Official Website for
"Atari-GPT: Investigating the Capabilities of Multimodal Large Language Models as Low-Level Policies for Atari Games"
Abstract
Recent advancements in large language models (LLMs) have expanded their capabilities beyond traditional text-based tasks to multimodal domains, integrating visual, auditory, and textual data. While multimodal LLMs have been extensively explored for high-level planning in domains like robotics and games, their potential as low-level controllers remains largely untapped. This paper explores the application of multimodal LLMs as low-level controllers in the domain of Atari video games, introducing Atari game performance as a new benchmark for evaluating the ability of multimodal LLMs to perform low-level control tasks. Unlike traditional reinforcement learning (RL) and imitation learning (IL) methods that require extensive computational resources as well as reward function specification, these LLMs utilize pre-existing multimodal knowledge to directly engage with game environments. Our study assesses multiple multimodal LLM's performance against traditional RL agents, human players, and random agents, focusing on their ability to understand and interact with complex visual scenes and formulate strategic responses. Additionally, we examine the impact of In-Context Learning (ICL) by incorporating human-demonstrated gameplay trajectories to enhance the models' contextual understanding. Through this investigation, we aim to determine the extent to which multimodal LLMs can leverage their extensive training to effectively function as low-level controllers, thereby redefining potential applications in dynamic and visually complex environments.

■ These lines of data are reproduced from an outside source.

(** A cyclic graph: 0 is a group of 1 and 2; 1's cause is 0; 2's
    [last_error] is 3, which is marked. *)
Definition demo_heap (e : exc_id) : exc_node :=
  match e with
  | 0 => mkNode false false MOther true ANotException ANotException ANotException
           ANotException ANotException true (GTuple [Some 1; None; Some 2])
  | 1 => mkNode false false MOther true ANotException ANotException ANotException
           (AException 0) ANotException false GNotTuple
  | 2 => mkNode false false MOther false ANotException ANotException (AException 3)
           ANotException ANotException false GNotTuple
  | 3 => set_marker plain_node
  | _ => plain_node
  end.

Example demo_found : find_durable_persistence_failure demo_heap 0 = Some (Found 3).
Proof. vm_compute. reflexivity. Qed.

Example demo_unreadable :
  find_durable_persistence_failure
    (λ e, mkNode false false MUnreadable true ANotException ANotException ANotException
            ANotException ANotException false GNotTuple) 0 = Some TraversalExhausted.
Proof. vm_compute. reflexivity. Qed.

Example demo_depth :
  find_durable_persistence_failure
    (λ e, mkNode false false MOther true ANotException ANotException ANotException
            (AException (S e)) ANotException false GNotTuple) 0 = Some TraversalExhausted.
Proof. vm_compute. reflexivity. Qed.

Lemma durable_failure_is_never_missed_witness :
  is_durable_persistence_failure demo_heap 0 = true.
Proof.
  apply (durable_failure_is_never_missed demo_heap 0 3); [|reflexivity].
  apply (rtc_l _ 0 2); [unfold refers; apply (bool_decide_unpack _); vm_compute; exact I|].
  apply (rtc_l _ 2 3); [unfold refers; apply (bool_decide_unpack _); vm_compute; exact I|].
  reflexivity.
Defined.
Lemma validate_entry_again iid e :
  wf_entry iid e → validate_entry (KStr iid) (VDict (entry_dict e)) = Ok (iid, e).
Proof.
  intros Hwf. pose proof (wf_entry_json _ _ Hwf) as Hj. destruct Hwf as [Hid Hne Hreq Hck Hrc Happ].
  cbn [validate_entry]. unfold ensure at 1. rewrite Hne. cbn [mbind result_bind]. rewrite Hj.
  cbn [mbind result_bind].
  assert (_require_exact_fields (entry_dict e)
    ["request"; "checkpoint_id"; "receipt"; "application"]%string = Ok tt) as ->
    by (vm_compute; reflexivity).
  change (get (entry_dict e) "request") with (VDict (request_dict (e_request e))).
  change (get (entry_dict e) "checkpoint_id") with (VStr (e_checkpoint_id e)).
  change (get (entry_dict e) "receipt") with (opt (λ r, VDict (receipt_dict r)) (e_receipt e)).
  change (get (entry_dict e) "application")
    with (opt (λ a, VDict (application_dict a)) (e_application e)).
  cbn [mbind result_bind]. rewrite request_from_dict_raw by done. cbn [mbind result_bind].
  unfold ensure. rewrite bool_decide_true by done. cbn [mbind result_bind]. rewrite Hck.
  cbn [mbind result_bind]. destruct e as [r ck rc ap]. cbn [e_request e_receipt e_application
    e_checkpoint_id] in *. destruct rc as [c|]; cbn [opt].
  - destruct (Hrc c eq_refl) as [Hc Ha].
    rewrite (receipt_from_dict_again false c);
      [|done|intros b [= <-]; exists r; split; [by apply request_from_dict_object|done]].
    cbn [mbind result_bind]. destruct ap as [a|]; [|done].
    destruct (Happ a eq_refl) as (c' & [= <-] & Hap). cbn [opt].
    by rewrite validate_application_again.
  - cbn [mbind result_bind]. destruct ap as [a|]; [|done]. by destruct (Happ a eq_refl) as (? & ? & _).
Qed.

Definition entries_dict (es : list (pystr * entry)) : pydict :=
  (λ p, (KStr p.1, VDict (entry_dict p.2))) <$> es.

Definition wf_entries (es : list (pystr * entry)) : Prop := Forall (λ p, wf_entry p.1 p.2) es.

Lemma validate_entries_wf raw es : validate_entries raw = Ok es → wf_entries es.
Proof.
  revert es. induction raw as [|[k v] raw IH]; intros es H; cbn in H; [naive_solver constructor|].
  binds H. injection H as <-. constructor; [|by apply IH].
  destruct x. by eapply validate_entry_wf.
Qed.

Lemma validate_entries_again es : wf_entries es → validate_entries (entries_dict es) = Ok es.
Proof.
  induction 1 as [|[iid e] es He _ IH]; [done|]. unfold entries_dict. rewrite fmap_cons.
  cbn [validate_entries fst snd]. rewrite validate_entry_again by done. cbn [mbind result_bind].
  unfold entries_dict in IH. by rewrite IH.
Qed.

Record wf_journal (j : journal) : Prop := {
  wj_entries : wf_entries (entries j);
  wj_order : NoDup (order j);
  wj_consistent : journal_consistent j = true;
}.

(** The propositional reading of [journal_consistent]. *)
Lemma journal_consistent_spec j :
  journal_consistent j = true ↔
  (∀ i, i ∈ order j ↔ i ∈ (entries j).*1) ∧ pending_ids (entries j) = option_list (active_id j).
Proof.
  unfold journal_consistent. rewrite !andb_true_iff, !forallb_forall, bool_decide_eq_true.
  setoid_rewrite <-list_elem_of_In. setoid_rewrite bool_decide_eq_true. split.
  - intros [[[H1 H2] _] H4]. split; [|done]. intros i. split; auto.
  - intros [H1 H2]. split_and!; [naive_solver|naive_solver| |done].
    destruct (active_id j) as [a|]; [|done]. apply bool_decide_eq_true.
    assert (a ∈ pending_ids (entries j)) as Ha by (rewrite H2; apply list_elem_of_here).
    unfold pending_ids in Ha. apply list_elem_of_fmap in Ha as ([k e] & -> & Hp).
    apply list_elem_of_filter in Hp as [_ Hp]. by apply (list_elem_of_fmap_2 fst) in Hp.
Qed.

Lemma wf_journal_key j i :
  wf_journal j → i ∈ (entries j).*1 → nonempty i = true ∧ json_ok (VStr i).
Proof.
  intros [He _ _] ([k e] & -> & Hin)%list_elem_of_fmap. cbn.
  unfold wf_entries in He. rewrite Forall_forall in He.
  destruct (He _ Hin) as [Hid Hne [_ Hj] _ _ _]. cbn in *. split; [done|].
  apply json_ok_dict in Hj. unfold request_dict in Hj. rewrite !Forall_cons in Hj.
  destruct Hj as (_ & Hi & _). unfold item_ok in Hi. cbn in Hi. by rewrite Hid in Hi.
Qed.

Lemma wf_journal_active j a :
  wf_journal j → active_id j = Some a → a ∈ (entries j).*1.
Proof.
  intros [_ _ Hc] Ha. apply journal_consistent_spec in Hc as [_ Hp]. rewrite Ha in Hp.
  assert (a ∈ pending_ids (entries j)) as Hin by (rewrite Hp; apply list_elem_of_here).
  unfold pending_ids in Hin. apply list_elem_of_fmap in Hin as ([k e] & -> & Hin).
  apply list_elem_of_filter in Hin as [_ Hin]. by apply (list_elem_of_fmap_2 fst) in Hin.
Qed.

Lemma validate_order_again l :
  NoDup l → Forall (λ i, nonempty i = true) l → validate_order (VList (VStr <$> l)) = Ok l.
Proof.
  intros Hnd Hne. unfold validate_order.
  assert (order_ids (VStr <$> l) = Ok l) as ->.
  { clear Hnd. induction Hne as [|i l Hi _ IH]; [done|]. rewrite fmap_cons.
    cbn [order_ids]. unfold ensure. rewrite Hi. cbn [mbind result_bind]. by rewrite IH. }
  cbn [mbind result_bind]. unfold ensure. by rewrite bool_decide_true.
Qed.

Lemma validate_order_NoDup v l : validate_order v = Ok l → NoDup l.
Proof.
  destruct v; try done. unfold validate_order. intros H. binds H. injection H as <-.
  apply ensure_ok in E0. by bsimpl.
Qed.

Lemma validate_journal_wf raw j : validate_interaction_journal raw = Ok j → wf_journal j.
Proof.
  destruct raw as [| | | | | |d|]; try done; cbn [validate_interaction_journal].
  - intros [= <-]. split; [constructor|constructor|done].
  - intros H. binds H. destruct x; try done. binds H. destruct (get _ "entries"); try done.
    binds H. injection H as <-. units. split; cbn.
    + by eapply validate_entries_wf.
    + by eapply validate_order_NoDup.
    + by match goal with H : ensure _ _ = _ |- _ => apply ensure_ok in H end.
Qed.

Figure 1. Atari-GPT: System diagram: illustrates the integration of a multimodal large language model (LLM) as a low-level agent within the Atari gaming environment. It highlights the flow of inputs from the game to the LLM and back, demonstrating how the model processes game observations and generates corresponding actions. Additionally, the diagram includes the framework for human evaluation, which assesses the LLM’s capabilities in visual understanding, spatial reasoning, strategic intuition, and environment recognition through a structured Q&A process.
Understanding And Reasoning
Figure 2: Images used in Understanding tasks
To test the LLM’s understanding and reasoning capabilities, we conduct experiments on eight environments, as shown
in Figure 2. We created a set of prompts to investigate the models’ visual reasoning, spatial reasoning, strategic intuition, and ability to identify the environment:
Visual Understanding: Identify all the key elements in this image. Be specific. Use at most 100 words.
Spatial Reasoning: Where are the key elements located relative to each other? Be specific with respect to their position in the image. Use at most 100 words.
Strategy: The given image is a screenshot of a game. Describe the ideal next move if you were playing this game. Be specific. Use at most 100 words.
Identification: Knowing that the image came from an Atari game, identify its name. Be specific.
Figure 3 shows the percent correct outputs for each of the four tasks: visual, spatial, acceptable strategy, and identification, across two runs for each model. GPT-4o consistently performs well across all tasks, with high accuracy in visual, acceptable strategy, and identification tasks, but shows a noticeable drop in spatial reasoning accuracy. The spatial reasoning task appears to be the most challenging across all models, indicating a common area of improvement for multimodal large language models.
Figure 3: Visual, spatial, strategic and identification results. Percent average for 2 runs.
Gameplay
We collected the four roll-outs of each model and each environment and recorded their cumulative reward over 1000 steps. We then normalized each model’s performance relative to human performance and then calculated the mean performance across the seven Atari environments, both with and without In-Context Learning (ICL), as shown in Figure 4. On average, each LLM achieved between 10% and 25% of human performance. Notably, the two GPT-4o models significantly outperformed Gemini 1.5 Flash, with GPT-4 demonstrating the highest overall Atari game-playing performance. Additionally, the inclusion of demonstration examples for in-context learning had little to no impact on the average game-playing performance of these LLMs.
All videos of gameplay can be found in the Gameplay Performance Videos page.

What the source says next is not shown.